Wind-blown snow, weak layer cause issues in backcountry areas of region

Andrew Maciejewski
Summit Daily News
A skier-triggered avalanche is pictured near Uneva Peak close to Vail Pass on Saturday, Nov. 19, 2022. Avalanche officials are warning backcountry skiers and riders to exercise caution after a "flurry" of slides were reported in the region.
Colorado Avalanche Information Center/Courtesy photo

“Deep blue, Alpine” skies and “soft, glittering snow” enticed four skiers to take turns down a north-facing slope near Uneva Peak close to Vail Pass Saturday, Nov. 19, but as the second skier carved down the backcountry run, the snow collapsed around him. 

The first skier was standing in the path of the avalanche but was able to move before the debris reached him, and the skier caught in the slide was able to ski out while the remaining two descended an adjacent slope, according to Colorado Avalanche Information Center reports. 

While the avalanche danger in the area was moderate, a 2 out of a scale that goes to 5, officials with the center are warning backcountry recreationists to exercise caution and pay attention to avalanche forecasts since the report issued before the slide discussed “signs of unstable snow and clues” like shooting cracks and a “drummy feel beneath your feet.”



According to a Colorado Avalanche Information Center forecast discussion posted Monday, Nov. 21, “a flurry” of avalanches were reported across the Northern Mountains region recently.  

“Observers reported 12 human-triggered, 10 natural and three unknown avalanches across the area,” the report states. “Most of these avalanches are relatively small, but a couple like this one in Cameron Pass and on Uneva Peak are large enough to bury, injure or kill a person.”



There have been at least 27 avalanches recorded so far this season, according to Colorado Avalanche Information Center reports, and while the ample snow on mountains near Summit County has led to an early and strong start to the ski and ride season, officials with the avalanche organization say the early season snow brings risks in the backcountry. 

Summit County slides

At least seven of the avalanches so far this year occurred inside or near Summit County’s borders. 

One between Herman Gulch and the Loveland Pass exit of Interstate 70 closed the westbound lanes for about an hour Monday while crews worked to clear the roadway, and another “medium” slide on Sunday, Nov. 20, surprised a skier trying to get fresh tracks on Idiot’s Cornice to the west of Loveland Pass. A second avalanche on Loveland Pass was reported Sunday near a cornice wall that faces north. 

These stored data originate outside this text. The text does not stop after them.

(** * Lightmap baker: atlas mapper, progressive renderer, compositor

    A shallow embedding of the core pieces of the lightmap baker:

    - [IrradianceAtlasMapper]: the scene traversal that validates meshes and
      unrolls indexed triangles into per-face payload vertices, and the
      rendering callback that hands the atlas map over;
    - [Atlas]: the layout of the faces ([computeFaceUV], [useMeshWithAtlas]),
      the atlas buffers, and the [useAtlas] frame callback (fill cursor,
      probe placement, probe averaging, atlas write);
    - [IrradianceCompositor]: the per-frame multiplier update, the additive
      composition of the layer textures, and the lookup of the layer buffers;
    - [IrradianceSceneManager]: the staging registry of meshes, the snapshot
      taken on start, and the handler of the finished atlas map.

    JavaScript numbers are modelled as exact rationals ([Q]) or integers
    ([Z], [nat]) where the code only ever holds integers; float rounding is
    not modelled.  The concrete inputs of the examples are chosen so that
    the floating-point computation is exact on them. *)

From stdpp Require Import base list strings gmap.
From Stdlib Require Import ZArith QArith Qround Qminmax Lia Lqa.

Local Open Scope Z_scope.

(** ** THREE.js data shared by the components *)

(** Textures only matter through their identity. *)
Definition Texture := nat.

(** The value stored in a [Float32Array] slot: reading past the end of the
    source array yields [undefined], which is stored as NaN. *)
Inductive float32 :=
| Finite (q : Q)
| NaN.

(** ** The atlas mapper *)

Module IrradianceAtlasMapper.

(** What can sit in [buffer.attributes.<name>]: a plain
    [THREE.BufferAttribute], or some other attribute object (an interleaved
    one) for which [instanceof THREE.BufferAttribute] is false. *)
Inductive Attribute :=
| BufferAttribute (itemSize : nat) (array : list Q)
| InterleavedBufferAttribute.

Record BufferGeometry := {
  index : option (list nat);          (* buffer.index, with its .array *)
  attributes_normal : option Attribute;
  attributes_uv2 : option Attribute
}.

Inductive Geometry :=
| LegacyGeometry
| Buffer (buffer : BufferGeometry).

Inductive MaterialKind :=
| MeshLambertMaterial
| MeshPhongMaterial
| MeshStandardMaterial
| MeshBasicMaterial.

(** [mesh.material]: absent, an array, or a single material with its
    [lightMap] slot. *)
Inductive Material :=
| NoMaterial
| MaterialArray
| Single (kind : MaterialKind) (lightMap : option Texture).

Inductive Object3D :=
| Group
| Mesh (geometry : Geometry) (material : Material).

Definition MAX_ITEM_FACES : Z := 1000.

(** The [Error]s thrown by the traversal, one constructor per message. *)
Inductive Error :=
| ExpectedFaceIndexArray
| ExpectedNormalAttribute
| ExpectedUv2Attribute
| UnsupportedMaterial
| ForeignLightMap.

Definition message (e : Error) : string :=
  match e with
  | ExpectedFaceIndexArray => "expected face index array"
  | ExpectedNormalAttribute => "expected normal attribute"
  | ExpectedUv2Attribute => "expected uv2 attribute"
  | UnsupportedMaterial =>
      "only single Lambert/Phong/standard materials are supported"
  | ForeignLightMap =>
      "do not set your own light map manually on baked scene meshes"
  end.

(** The specification's names for the validation errors.  The code has no
    error for a face count above [MAX_ITEM_FACES]. *)
Inductive ErrorKind :=
| UnsupportedGeometry
| MaterialConflict
| CapacityExceeded.

Definition kind_of (e : Error) : ErrorKind :=
  match e with
  | ExpectedFaceIndexArray | ExpectedNormalAttribute | ExpectedUv2Attribute =>
      UnsupportedGeometry
  | UnsupportedMaterial | ForeignLightMap => MaterialConflict
  end.

(** [dst.copyAt(index1, attribute, index2)]: the slice written at
    [index1 * dst.itemSize]; [dstItemSize] values are read from
    [index2 * attribute.itemSize] on. *)
Definition copyAt (dstItemSize srcItemSize : nat) (src : list Q)
    (index2 : nat) : list float32 :=
  (λ i, match src !! (index2 * srcItemSize + i)%nat with
        | Some q => Finite q
        | None => NaN
        end) <$> seq 0 dstItemSize.

(** A whole number as a [Float32Array] element holds it.  A 32-bit float
    has 24 significant bits: a whole number below [2 ^ 24] in size is kept
    as it is, and a larger one is rounded to the nearest multiple of
    [2 ^ (Z.log2 (Z.abs n) - 23)], a tie going to the even multiple.  (The
    float overflows to Infinity from about [2 ^ 128] on, which no index of
    an array reaches.) *)
Definition toFloat32 (n : Z) : Z :=
  let e := Z.log2 (Z.abs n) - 23 in
  if e <=? 0 then n
  else
    let ulp := 2 ^ e in
    let q := n / ulp in
    let r := n mod ulp in
    if 2 * r <? ulp then q * ulp
    else if ulp <? 2 * r then (q + 1) * ulp
    else if Z.even q then q * ulp
    else (q + 1) * ulp.

(** The [(x, y, z)] written by [atlasFacePosAttr.setXYZ] for one unrolled
    vertex; [atlasFacePosAttr] is a [Float32BufferAttribute], so the id is
    stored as a 32-bit float. *)
Definition facePos (itemIndex : nat) (faceVertexIndex : nat) : Z * Z * Z :=
  let faceMod := Z.rem (Z.of_nat faceVertexIndex) 3 in
  let facePosX := Z.land faceMod 1 in
  let facePosY := Z.shiftr (Z.land faceMod 2) 1 in
  let faceIndex := (Z.of_nat faceVertexIndex - faceMod) / 3 in
  (facePosX, facePosY,
   toFloat32 (Z.of_nat itemIndex * MAX_ITEM_FACES + faceIndex + 1)).

(** The per-face payload geometry ([atlasBuffer]). *)
Record PerFaceBuffer := {
  position : list (Z * Z * Z);     (* atlasFacePosAttr, one triple per vertex *)
  uv2 : list float32;              (* atlasUVAttr, flat *)
  normal : list float32            (* atlasNormalAttr, flat *)
}.

Record AtlasMapInternalItem := {
  faceCount : Q;
  perFaceBuffer : PerFaceBuffer;
  originalMesh : Object3D;
  originalBuffer : BufferGeometry
}.

(** The unrolling loop over [faceVertexIndex]. *)
Definition unroll (itemIndex : nat) (indexData : list nat)
    (uv2ItemSize : nat) (uv2Array : list Q)
    (normalItemSize : nat) (normalArray : list Q) : PerFaceBuffer :=
  let faceVertexCount := length indexData in
  {| position := facePos itemIndex <$> seq 0 faceVertexCount;
     uv2 := indexData ≫= copyAt 2 uv2ItemSize uv2Array;
     normal := indexData ≫= copyAt 3 normalItemSize normalArray |}.

(** What one call of the traversal callback does. *)
Inductive Visit :=
| Skip                                      (* early [return] *)
| Throw (e : Error) (pushed : bool)
| Push (item : AtlasMapInternalItem) (mesh' : Object3D).

Definition material_check (lightMap : Texture) (material : Material)
    : Error + Material :=
  match material with
  | NoMaterial | MaterialArray => inl UnsupportedMaterial
  | Single MeshBasicMaterial _ => inl UnsupportedMaterial
  | Single k (Some t) =>
      if decide (t = lightMap) then inr (Single k (Some lightMap))
      else inl ForeignLightMap
  | Single k None => inr (Single k (Some lightMap))
  end.

Definition visit (lightMap : Texture) (itemIndex : nat) (mesh : Object3D)
    : Visit :=
  match mesh with
  | Group => Skip
  | Mesh LegacyGeometry _ => Skip
  | Mesh (Buffer buffer) material =>
      match attributes_uv2 buffer with
      | None => Skip
      | Some uv2Attr =>
          match index buffer with
          | None => Throw ExpectedFaceIndexArray false
          | Some indexData =>
              match attributes_normal buffer with
              | None | Some InterleavedBufferAttribute =>
                  Throw ExpectedNormalAttribute false
              | Some (BufferAttribute nSize nArray) =>
                  match uv2Attr with
                  | InterleavedBufferAttribute =>
                      Throw ExpectedUv2Attribute false
                  | BufferAttribute uSize uArray =>
                      let item :=
                        {| faceCount :=
                             Qred (inject_Z (Z.of_nat (length indexData)) / 3);
                           perFaceBuffer :=
                             unroll itemIndex indexData uSize uArray
                                    nSize nArray;
                           originalMesh := mesh;
                           originalBuffer := buffer |} in
                      match material_check lightMap material with
                      | inl e => Throw e true
                      | inr material' =>
                          Push item (Mesh (Buffer buffer) material')
                      end
                  end
              end
          end
      end
  end.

The first slide recorded in Summit County was reported on Nov. 16 at Glacier Mountain near Montezuma. The write-up from the incident described a hard slab above a layer near the ground and wind loading as the main reasons for the avalanche. 

What to watch out for

All of the reports from recent avalanches describe a weak and degrading layer beneath a slab created by high winds. A layer of new snow added a new factor in the most recent accidents. 

“It does not take much wind to drift low-density snow, and the recent snow was just cohesive enough to avalanche,” the Colorado Avalanche Information Center wrote in a social media post Sunday. 

On Friday, avalanche observers for the center deliberately triggered an avalanche by skiing across a steep slope that showed signs of shooting cracks along the top of the snow drift. Officials say this test was a good example of current risks mentioned in avalanche forecasts. 

Though the snow depth was shallow in the area of the test, the slab broke at nearly at ground level causing several feet of snow to slide. 

The current forecast for the areas around Arapahoe and Roosevelt National Forests and Rocky Mountain National Park says wind slabs are possible mainly on south and east slopes, and persistent slabs are possible on east to north facing slopes. 

“As we continue to gain volume in our snowpack, an avalanche’s potential size will also increase,” an avalanche forecast discussion posted Monday stated. “Use caution if you find a slope with continuous snow coverage on north through east-facing slopes, as these avalanches might break bigger than you expect.”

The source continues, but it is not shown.